**Exercise instructions:** Return, exactly and in full, the lines of the records below starting at the one with "revert acc. induction" and ending at the one with "apply (Hno n", and no other lines.

**Dataset entries:**
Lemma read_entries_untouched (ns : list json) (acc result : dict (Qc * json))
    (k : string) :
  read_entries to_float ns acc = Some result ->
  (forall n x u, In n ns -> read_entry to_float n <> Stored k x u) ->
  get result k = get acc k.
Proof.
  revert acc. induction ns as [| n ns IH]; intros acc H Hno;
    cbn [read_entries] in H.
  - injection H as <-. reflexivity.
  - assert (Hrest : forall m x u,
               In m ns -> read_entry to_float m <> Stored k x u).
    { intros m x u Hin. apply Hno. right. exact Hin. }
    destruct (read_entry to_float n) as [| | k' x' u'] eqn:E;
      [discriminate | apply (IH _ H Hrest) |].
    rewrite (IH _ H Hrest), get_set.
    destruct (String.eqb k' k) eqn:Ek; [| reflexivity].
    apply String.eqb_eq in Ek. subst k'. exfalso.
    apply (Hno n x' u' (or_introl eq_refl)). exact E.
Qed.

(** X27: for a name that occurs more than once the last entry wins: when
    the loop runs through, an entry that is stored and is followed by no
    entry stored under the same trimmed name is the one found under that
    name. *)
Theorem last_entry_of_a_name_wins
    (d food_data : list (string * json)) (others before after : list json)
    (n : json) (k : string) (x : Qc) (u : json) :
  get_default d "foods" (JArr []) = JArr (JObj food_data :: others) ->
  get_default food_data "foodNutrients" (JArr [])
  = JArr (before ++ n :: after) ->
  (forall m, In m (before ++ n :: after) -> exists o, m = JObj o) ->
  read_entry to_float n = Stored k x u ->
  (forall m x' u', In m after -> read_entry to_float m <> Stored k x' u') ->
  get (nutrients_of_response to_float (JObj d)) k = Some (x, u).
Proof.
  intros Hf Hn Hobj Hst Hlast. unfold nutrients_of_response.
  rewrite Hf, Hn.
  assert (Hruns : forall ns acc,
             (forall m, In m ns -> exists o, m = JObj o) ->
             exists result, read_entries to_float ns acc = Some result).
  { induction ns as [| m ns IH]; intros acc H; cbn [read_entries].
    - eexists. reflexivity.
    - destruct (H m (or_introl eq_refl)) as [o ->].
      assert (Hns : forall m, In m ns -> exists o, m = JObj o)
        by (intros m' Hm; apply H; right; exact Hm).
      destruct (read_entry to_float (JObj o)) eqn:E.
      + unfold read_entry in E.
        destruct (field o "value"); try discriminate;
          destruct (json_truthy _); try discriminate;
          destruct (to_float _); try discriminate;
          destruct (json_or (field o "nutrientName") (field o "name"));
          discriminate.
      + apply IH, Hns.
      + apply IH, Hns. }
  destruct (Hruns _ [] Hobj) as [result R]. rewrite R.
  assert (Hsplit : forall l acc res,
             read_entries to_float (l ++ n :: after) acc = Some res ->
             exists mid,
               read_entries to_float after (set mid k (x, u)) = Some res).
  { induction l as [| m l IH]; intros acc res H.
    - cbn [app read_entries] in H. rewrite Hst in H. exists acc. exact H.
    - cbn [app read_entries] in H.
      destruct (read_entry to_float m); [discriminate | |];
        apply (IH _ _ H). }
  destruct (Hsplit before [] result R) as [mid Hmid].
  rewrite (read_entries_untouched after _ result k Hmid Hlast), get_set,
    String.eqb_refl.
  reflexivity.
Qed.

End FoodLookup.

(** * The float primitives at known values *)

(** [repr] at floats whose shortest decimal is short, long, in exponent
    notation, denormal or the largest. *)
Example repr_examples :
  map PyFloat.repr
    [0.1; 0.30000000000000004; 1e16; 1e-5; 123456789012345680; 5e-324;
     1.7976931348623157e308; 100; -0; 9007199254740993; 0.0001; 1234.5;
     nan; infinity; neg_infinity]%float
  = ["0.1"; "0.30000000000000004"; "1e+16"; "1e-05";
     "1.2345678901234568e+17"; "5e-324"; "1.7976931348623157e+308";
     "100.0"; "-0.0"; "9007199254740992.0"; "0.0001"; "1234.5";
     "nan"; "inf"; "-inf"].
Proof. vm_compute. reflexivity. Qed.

**Solution for this task:**
  revert acc. induction ns as [| n ns IH]; intros acc H Hno;
    cbn [read_entries] in H.
  - injection H as <-. reflexivity.
  - assert (Hrest : forall m x u,
               In m ns -> read_entry to_float m <> Stored k x u).
    { intros m x u Hin. apply Hno. right. exact Hin. }
    destruct (read_entry to_float n) as [| | k' x' u'] eqn:E;
      [discriminate | apply (IH _ H Hrest) |].
    rewrite (IH _ H Hrest), get_set.
    destruct (String.eqb k' k) eqn:Ek; [| reflexivity].
    apply String.eqb_eq in Ek. subst k'. exfalso.
    apply (Hno n x' u' (or_introl eq_refl)). exact E.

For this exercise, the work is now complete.